Several limitations of this study should be noted. First, the use of a whole-body inducible knockout model does not distinguish between cell-autonomous and systemic effects. Although inducible model avoids developmental confounders and in vitro differentiation and co-culture assays support an osteoblast-intrinsic role for Mcu, we cannot rule out contributions from other tissues. For example, Mcu deletion in osteoclast or hematopoietic cells could indirectly affect bone remodeling, and systemic metabolic disturbances in muscle or endocrine organs might influence bone formation. To address these concerns, we carefully evaluated major renal and endocrine parameters that are known to secondarily influence skeletal homeostasis. Notably, Mcu iKO mice did not exhibit detectable abnormalities in kidney histology, urinary calcium or phosphate excretion, or circulating levels of FGF23, parathyroid hormone or vitamin D. These findings suggest that overt disruptions in classical renal–endocrine mineral homeostasis are unlikely to account for the bone loss and marrow adiposity observed in Mcu iKO mice. Nevertheless, more subtle systemic or interorgan effects cannot be excluded, and future studies using osteoblast- or lineage-specific Cre drivers will be required to definitively resolve cell-autonomous versus systemic contributions of MCU to bone biology. Second, while we observe consistent changes in mitochondrial morphology and function, it remains to be tested whether these alterations impact chromatin remodeling or epigenetic control of osteogenesis, given the known role of mitochondria-derived metabolites in regulating gene expression38. Third, our study did not fully characterize adipogenesis versus fibrosis, although we observed increased marrow fat histologically. Follow-up lineage-tracing and adipocyte-specific analyses would clarify whether Mcu-deficient mesenchymal progenitors preferentially adopt an adipocyte fate or generate fibrotic marrow stroma under stress.

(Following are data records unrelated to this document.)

(* ===== verification/LifecycleDetectorSpec.v ===== *)
(** * Required nodes: the detector

    Runs of the lifecycle expectation detector: what its reports say of a node
    against the readings of that node, what a clearing of GRAPH_NODE_INACTIVE
    promises, and the well-formedness of every state and report. *)

From S2P Require Import Prelude WatchdogGate NodeDeath NodeTrackerSpec NodeDeathSpec LifecycleExpectation LifecycleExpectationSpec.
Open Scope Z_scope.

(** ** Matches *)

Lemma collapse_snoc ms m : collapse_matches (ms ++ [m]) = add_match (collapse_matches ms) m.
Proof. apply foldl_snoc. Qed.

Lemma dom_collapse ms : dom (collapse_matches ms) = list_to_set (lm_fqn <$> ms).
Proof.
  induction ms as [|m ms IH] using rev_ind; [apply dom_empty_L|]. rewrite collapse_snoc. unfold add_match.
  rewrite fmap_app, list_to_set_app_L, <-IH. cbn [fmap list_fmap list_to_set].
  destruct (collapse_matches ms !! lm_fqn m) as [n|] eqn:E; rewrite dom_insert_L; set_solver.
Qed.

Lemma collapse_ranks ms m :
  m ∈ ms → ∃ tick, collapse_matches ms !! lm_fqn m = Some tick ∧
    observed_rank (classify_observed_state (lm_state m)) ≤ observed_rank (classify_observed_state (nk_state tick)).
Proof.
  induction ms as [|m' ms IH] using rev_ind; [set_solver|]. rewrite collapse_snoc. unfold add_match. intros Hm.
  destruct (decide (lm_fqn m = lm_fqn m')) as [E|Hne].
  - rewrite E. destruct (collapse_matches ms !! lm_fqn m') as [n|] eqn:En; rewrite lookup_insert_eq; eexists; (split; [done|]); cbn.
    + apply elem_of_app in Hm as [Hm| ->%list_elem_of_singleton].
      * destruct (IH Hm) as (n' & Hn' & Hle). rewrite E, En in Hn'. injection Hn' as <-.
        destruct (Z.ltb_spec (observed_rank (classify_observed_state (nk_state n))) (observed_rank (classify_observed_state (lm_state m')))); lia.
      * destruct (Z.ltb_spec (observed_rank (classify_observed_state (nk_state n))) (observed_rank (classify_observed_state (lm_state m')))); lia.
    + apply elem_of_app in Hm as [Hm| ->%list_elem_of_singleton]; [|done].
      destruct (IH Hm) as (n' & Hn' & _). congruence.
  - apply elem_of_app in Hm as [Hm| ->%list_elem_of_singleton]; [|done]. destruct (IH Hm) as (n & Hn & Hle). exists n. split; [|done].
    destruct (collapse_matches ms !! lm_fqn m'); by rewrite lookup_insert_ne.
Qed.

Lemma elem_of_find_matches gate required apps m :
  m ∈ find_matches gate required apps ↔
  ∃ app, app ∈ apps ∧ effective_fqn app ≠ "" ∧ lm_entry m ∈ required ∧ named_by (lm_entry m) app = true ∧
    m = mkMatch (lm_entry m) (effective_fqn app) (lifecycle_reading gate app).
Proof.
  unfold find_matches. rewrite list_elem_of_bind. split.
  - intros (app & Hm & Ha). unfold app_matches in Hm. destruct (str_eqb_spec (effective_fqn app) ""); [set_solver|].
    apply list_elem_of_fmap in Hm as (id & -> & [Hn Hid]%list_elem_of_filter). exists app. cbn.
    by rewrite elem_of_set_entries in Hid.
  - intros (app & Ha & Hne & He & Hn & ->). exists app. split; [|done]. unfold app_matches.
    destruct (str_eqb_spec (effective_fqn app) ""); [done|]. apply list_elem_of_fmap. exists (lm_entry m). split; [done|].
    apply list_elem_of_filter. by rewrite elem_of_set_entries.
Qed.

In conclusion, our findings highlight Mcu as a central regulator of osteoblast bioenergetic, mesenchymal lineage commitment and bone integrity. By linking mitochondrial calcium uptake to osteogenic versus adipogenic fate decisions, we uncover a new dimension in bone biology that integrates metabolism and signaling. Future investigations into molecular mechanisms downstream of MCU, and the development of bone-targeted mitochondrial modulators, may open novel therapeutic avenues for osteoporosis and age-related fracture risk.